Monday, 8 August 2011

Romancing the Stone




This was my first article in The British and Irish Skeptic (shortly to change its name to The Skeptic), edited by Steve Donnelly and Toby Howard. It appeared in Vol. 4, No 1, January/February 1990, pp.16-17. The title was mine, a nod to the 1984 film. The illustration is the one the editors chose to accompany the article.








Romancing the Stone

The lure of alchemy continues...

You might be forgiven for thinking that alchemy had been consigned to the dustbin of history. If the Times Higher Education Supplement [1] is to be believed, it is currently undergoing a resurgence of interest, albeit for its role in the growth of modern-day chemistry rather than any intrinsic merits in its methodology. At the recent annual meeting of the British Association for the Advancement’s of Science, its History of Science section held a session on gunpowder. It emerged that alchemy has a respectable pedigree.
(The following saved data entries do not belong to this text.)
(** X2: a [y_true] without any label (an empty batch, or sentences of
    length 0) of matching shape makes [np.max] raise: the call ends in
    [ValueError], not in a NaN. *)
Theorem perplexity_loss_no_labels :
  forall (F : Type) (N : Numeric F) (L : Libm F)
         (y_true : array2 Z) (y_pred : array3 F) (epsilon : F),
    fst (shape2 y_true) = fst (fst (shape3 y_pred)) ->
    snd (shape2 y_true) = snd (fst (shape3 y_pred)) ->
    concat (rows2 y_true) = [] ->
    perplexity_loss y_true y_pred epsilon
      = Raise (ValueError
          "zero-size array to reduction operation maximum which has no identity").
Proof.
  intros F N L y_true y_pred epsilon Hb Hs Hempty. unfold perplexity_loss.
  now rewrite (length_match_eqb Hb), (length_match_eqb Hs), Hempty.
Qed.

Lemma perplexity_loss_no_labels_witness :
  perplexity_loss (Array2 (0, 2)%nat (@nil (list Z)))
                  (Array3 (0, 2, 5)%nat (@nil (list (list R)))) 0.0000001%R
    = Raise (ValueError
        "zero-size array to reduction operation maximum which has no identity").
Proof.
  apply (perplexity_loss_no_labels R_numeric R_libm
           (Array2 (0, 2)%nat (@nil (list Z)))
           (Array3 (0, 2, 5)%nat (@nil (list (list R)))) 0.0000001%R);
    reflexivity.
Defined.

(** ** Negative labels *)

Lemma eye_index_wrap {F : Type} {N : Numeric F} (n : nat) (word : Z) :
  (- Z.of_nat n <= word < Z.of_nat n)%Z ->
  eye_index (F := F) n (wrap_label n word) = eye_index n word.
Proof.
  intros H. unfold wrap_label.
  destruct (Z_lt_le_dec word 0) as [Hneg | Hpos].
  - assert (E : (word mod Z.of_nat n = word + Z.of_nat n)%Z).
    { symmetry. apply Z.mod_unique with (q := (-1)%Z); lia. }
    rewrite E. unfold eye_index.
    replace ((0 <=? word + Z.of_nat n)%Z && (word + Z.of_nat n <? Z.of_nat n)%Z) with true
      by (symmetry; apply andb_true_iff; split; [apply Z.leb_le | apply Z.ltb_lt]; lia).
    replace ((0 <=? word)%Z && (word <? Z.of_nat n)%Z) with false
      by (symmetry; apply andb_false_iff; left; apply Z.leb_gt; lia).
    replace ((- Z.of_nat n <=? word)%Z && (word <? 0)%Z) with true
      by (symmetry; apply andb_true_iff; split; [apply Z.leb_le | apply Z.ltb_lt]; lia).
    reflexivity.
  - now rewrite Z.mod_small by lia.
Qed.

Lemma map_result_map {A B C : Type} (f : B -> result C) (g : A -> B) (l : list A) :
  map_result f (map g l) = map_result (fun x => f (g x)) l.
Proof.
  induction l as [|x l IH]; simpl; [reflexivity|]. now rewrite IH.
Qed.

Lemma map_result_ext_in {A B : Type} (f g : A -> result B) (l : list A) :
  (forall x, In x l -> f x = g x) -> map_result f l = map_result g l.
Proof.
  induction l as [|x l IH]; simpl; intros H; [reflexivity|].
  rewrite (H x) by auto. rewrite IH by auto. reflexivity.
Qed.

Lemma np_max_below (a : list Z) (bound : Z) :
  Forall (fun x => (x < bound)%Z) a ->
  match np_max a with
  | Some largest => (bound <? largest)%Z = false
  | None => a = []
  end.
Proof.
  intros H. destruct (np_max a) as [largest|] eqn:E.
  - apply np_max_in in E. rewrite Forall_forall in H.
    specialize (H largest E). apply Z.ltb_ge. lia.
  - destruct a; [reflexivity | discriminate].
Qed.

(** X3: labels from [-V] to [-1] are accepted and count from the end of
    the vocabulary, as Python indices do: when every label lies in
    [[-V, V)], the loss is the loss of the labels taken modulo [V]. *)
Theorem perplexity_loss_negative_labels_wrap :
  forall (F : Type) (N : Numeric F) (L : Libm F)
         (y_true : array2 Z) (y_pred : array3 F) (epsilon : F),
    Forall (fun word => (- Z.of_nat (snd (shape3 y_pred)) <= word
                         < Z.of_nat (snd (shape3 y_pred)))%Z)
           (concat (rows2 y_true)) ->
    perplexity_loss y_true y_pred epsilon
      = perplexity_loss (wrap_labels (snd (shape3 y_pred)) y_true) y_pred epsilon.
Proof.
  intros F N L y_true y_pred epsilon Hrange.
  set (V := snd (shape3 y_pred)) in *.
  unfold perplexity_loss, wrap_labels. cbn [shape2 rows2]. fold V.
  destruct (negb (Nat.eqb (fst (shape2 y_true)) (fst (fst (shape3 y_pred)))));
    [reflexivity|].
  destruct (negb (Nat.eqb (snd (shape2 y_true)) (snd (fst (shape3 y_pred)))));
    [reflexivity|].
  rewrite <- concat_map.
  assert (Hwrapped : Forall (fun x => (x < Z.of_nat V)%Z)
                            (map (wrap_label V) (concat (rows2 y_true)))).
  { apply Forall_map. eapply Forall_impl; [|exact Hrange]. simpl.
    intros word Hw. unfold wrap_label. apply Z.mod_pos_bound. lia. }
  assert (Hplain : Forall (fun x => (x < Z.of_nat V)%Z) (concat (rows2 y_true))).
  { eapply Forall_impl; [|exact Hrange]. simpl. intros word Hw. lia. }
  apply np_max_below in Hwrapped, Hplain.
  assert (Hfilter :
    map_result (map_result (eye_index (F := F) V)) (map (map (wrap_label V)) (rows2 y_true))
    = map_result (map_result (eye_index V)) (rows2 y_true)).
  { rewrite map_result_map. apply map_result_ext_in. intros row Hrow.
    rewrite map_result_map. apply map_result_ext_in. intros word Hword.
    apply eye_index_wrap. rewrite Forall_forall in Hrange. apply Hrange.
    apply in_concat. eauto. }
  destruct (np_max (concat (rows2 y_true))) as [largest|] eqn:E1;
    destruct (np_max (map (wrap_label V) (concat (rows2 y_true)))) as [largest'|] eqn:E2.
  - now rewrite Hwrapped, Hplain, Hfilter.
  - apply map_eq_nil in Hwrapped. rewrite Hwrapped in E1. discriminate.
  - rewrite Hplain in E2. discriminate.
  - reflexivity.
Qed.

Lemma perplexity_loss_negative_labels_wrap_witness :
  perplexity_loss (np_array2 [[1; -1]; [2; 3]]%Z) perplexity_y_pred_real 0.0000001%R
  = perplexity_loss (wrap_labels 5 (np_array2 [[1; -1]; [2; 3]]%Z))
      perplexity_y_pred_real 0.0000001%R.
Proof.
  apply (perplexity_loss_negative_labels_wrap R_numeric R_libm
           (np_array2 [[1; -1]; [2; 3]]%Z) perplexity_y_pred_real 0.0000001%R).
  simpl. repeat (constructor; [lia|]). constructor.
Defined.

(** ** Shape checks of [contrastive_loss] *)

(** X4: [contrastive_loss] compares the batch size of [inputs] with the
    length of [target] first and requires the second axis to be 2 next;
    either failure raises [ValueError] before any distance is computed. *)
Theorem contrastive_loss_shape_mismatch :
  forall (F : Type) (N : Numeric F) (inputs : array3 F) (target : list Z) (m : F),
    (fst (fst (shape3 inputs)) <> length target ->
     contrastive_loss inputs target m
       = Raise (ValueError "batch size of inputs and target parameter must be equal."))
    /\ (fst (fst (shape3 inputs)) = length target ->
        snd (fst (shape3 inputs)) <> 2%nat ->
        contrastive_loss inputs target m
          = Raise (ValueError "inputs shape must be equal to (batch_size, 2, n)")).
Proof.
  intros F N inputs target m. unfold contrastive_loss. split.
  - intros H. now rewrite (length_mismatch_eqb H).
  - intros Hb Hp. now rewrite (length_match_eqb Hb), (length_mismatch_eqb Hp).
Qed.

Lemma contrastive_loss_shape_mismatch_witness :
  contrastive_loss contrastive_inputs [0; 1; 1]%Z 10%R
    = Raise (ValueError "batch size of inputs and target parameter must be equal.")
  /\ contrastive_loss
       (np_array3 [[[0.1; 0.2]; [0.3; 0.4]; [0.5; 0.6]];
                   [[0.7; 0.8]; [0.9; 1]; [1.1; 1.2]]]%R) [0; 1]%Z 10%R
    = Raise (ValueError "inputs shape must be equal to (batch_size, 2, n)").
Proof.
  split.
  - apply (contrastive_loss_shape_mismatch R_numeric contrastive_inputs [0; 1; 1]%Z 10%R).
    simpl. lia.
  - apply (contrastive_loss_shape_mismatch R_numeric
             (np_array3 [[[0.1; 0.2]; [0.3; 0.4]; [0.5; 0.6]];
                         [[0.7; 0.8]; [0.9; 1]; [1.1; 1.2]]]%R) [0; 1]%Z 10%R).
    + reflexivity.
    + simpl. lia.
Defined.

(** ** Relations between the losses *)

(** X5: the mean squared logarithmic error is the mean squared error of
    the arrays under [log1p], the length check and its message included. *)
Theorem mean_squared_logarithmic_error_is_mse_of_log1p :
  forall (F : Type) (N : Numeric F) (L : Libm F) (y_true y_pred : list F),
    mean_squared_logarithmic_error y_true y_pred
    = mean_squared_error (map nlog1p y_true) (map nlog1p y_pred).
Proof.
  intros F N L y_true y_pred.
  unfold mean_squared_logarithmic_error, mean_squared_error.
  now rewrite !length_map.
Qed.

(** ** Empty arrays in binary64 *)

(** X6: on arrays without elements the mean-based losses do not raise:
    each returns the mean of an empty array, NaN.  [contrastive_loss] on an
    empty batch returns 0, the sum of no distances. *)
Theorem losses_of_empty_arrays :
  forall (L : Libm float) (gamma alpha epsilon delta m : float),
    binary_cross_entropy [] [] epsilon = Ok PrimFloat.nan
    /\ binary_focal_cross_entropy [] [] gamma alpha epsilon = Ok PrimFloat.nan
    /\ hinge_loss (@nil float) [] = Ok PrimFloat.nan
    /\ huber_loss [] [] delta = Ok PrimFloat.nan
    /\ mean_squared_logarithmic_error (@nil float) [] = Ok PrimFloat.nan
    /\ mean_absolute_percentage_error [] [] epsilon = Ok PrimFloat.nan
    /\ contrastive_loss (Array3 (0, 2, 5)%nat []) [] m = Ok 0%float.
Proof.
  intros L gamma alpha epsilon delta m. repeat split.
Qed.

(** ** Percentage error *)

Lemma no_zero_to_replace {F : Type} {N : Numeric F} (epsilon : F) (y_true : list F) :
  Forall (fun y => num_eqb y zero = false) y_true ->
  map (fun y => if num_eqb y zero then epsilon else y) y_true = y_true.
Proof.
  intros H. rewrite <- (map_id y_true) at 2. apply map_ext_in.
  intros y Hy. rewrite Forall_forall in H. now rewrite (H y Hy).
Qed.

(** X12: [epsilon] only stands in for the zeros of [y_true].  When no entry
    of [y_true] compares equal to 0, the percentage error is the same for
    every [epsilon]: for arrays of equal length it is the mean of
    [|(y_true - y_pred) / y_true|]. *)
Theorem mean_absolute_percentage_error_ignores_epsilon :
  forall (F : Type) (N : Numeric F) (y_true y_pred : list F) (epsilon epsilon' : F),
    Forall (fun y => num_eqb y zero = false) y_true ->
    mean_absolute_percentage_error y_true y_pred epsilon
      = mean_absolute_percentage_error y_true y_pred epsilon'
    /\ (length y_true = length y_pred ->
        mean_absolute_percentage_error y_true y_pred epsilon
        = Ok (np_mean (zip_with (fun y p => nabs ((y - p) / y))%num y_true y_pred))).
Proof.
  intros F N y_true y_pred epsilon epsilon' Hnz.
  unfold mean_absolute_percentage_error.
  rewrite !(no_zero_to_replace _ Hnz). split; [reflexivity|].
  intros Hlen. rewrite (length_match_eqb Hlen). do 2 f_equal.
  clear Hnz Hlen. revert y_pred.
  induction y_true as [|y ys IH]; intros [|p ps]; simpl; try reflexivity.
  f_equal. apply IH.
Qed.

Lemma mean_absolute_percentage_error_ignores_epsilon_witness :
  mean_absolute_percentage_error [10; 20; 30; 40]%float [12; 18; 33; 45]%float 1e-15%float
    = mean_absolute_percentage_error [10; 20; 30; 40]%float [12; 18; 33; 45]%float 0.1%float
  /\ mean_absolute_percentage_error [10; 20; 30; 40]%float [12; 18; 33; 45]%float 1e-15%float
     = Ok (np_mean (zip_with (fun y p => nabs ((y - p) / y))%num
                             [10; 20; 30; 40]%float [12; 18; 33; 45]%float)).
Proof.
  destruct (@mean_absolute_percentage_error_ignores_epsilon float float_numeric
              [10; 20; 30; 40]%float [12; 18; 33; 45]%float 1e-15%float 0.1%float)
    as [H1 H2].
  - repeat constructor.
  - split; [exact H1 | apply H2; reflexivity].
Defined.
There are two variants, stemming from Egypt and China. The former propounded the familiar Aristotelian notion of the elements of earth, air, fire and water, and the possibility of combining them in such a way as to produce gold. The latter, together with Greek ideas, formed a synthesis which was imported into Europe by Arab migrants and gave rise to such words as alkali, alcohol and naphtha. Ironically the Chinese interest in gunpowder originated in alchemical research into immortality. Richard Gregory of Bristol University is quoted as saying that Newton ‘probably spent more time on his alchemical and biblical studies than on his laws of motion, gravity, optics and colour, and mathematics’, although whether he is being admiring or quizzical is not made clear.

The answer may be given in another reference to Professor Gregory, printed in the Daily Telegraph, in an article which also concerns the British Association [2]. It states that CSICOP speakers at the annual meeting would be demonstrating how ‘stories about spoon-benders, ghosts, UFOs and communication with the dead can be exposed. In this context, Professor Richard Gregory, of Bristol University, will describe how, in the light of 17th century science, people stopped believing in alchemy and witchcraft. Superstition faded, and the modern scientific method was born.’ Alas Gregory’s pronouncement seems to be a non sequitur, else CSICOP would not feel compelled to expose cases which flagrantly have not been subjected to current scientific methods.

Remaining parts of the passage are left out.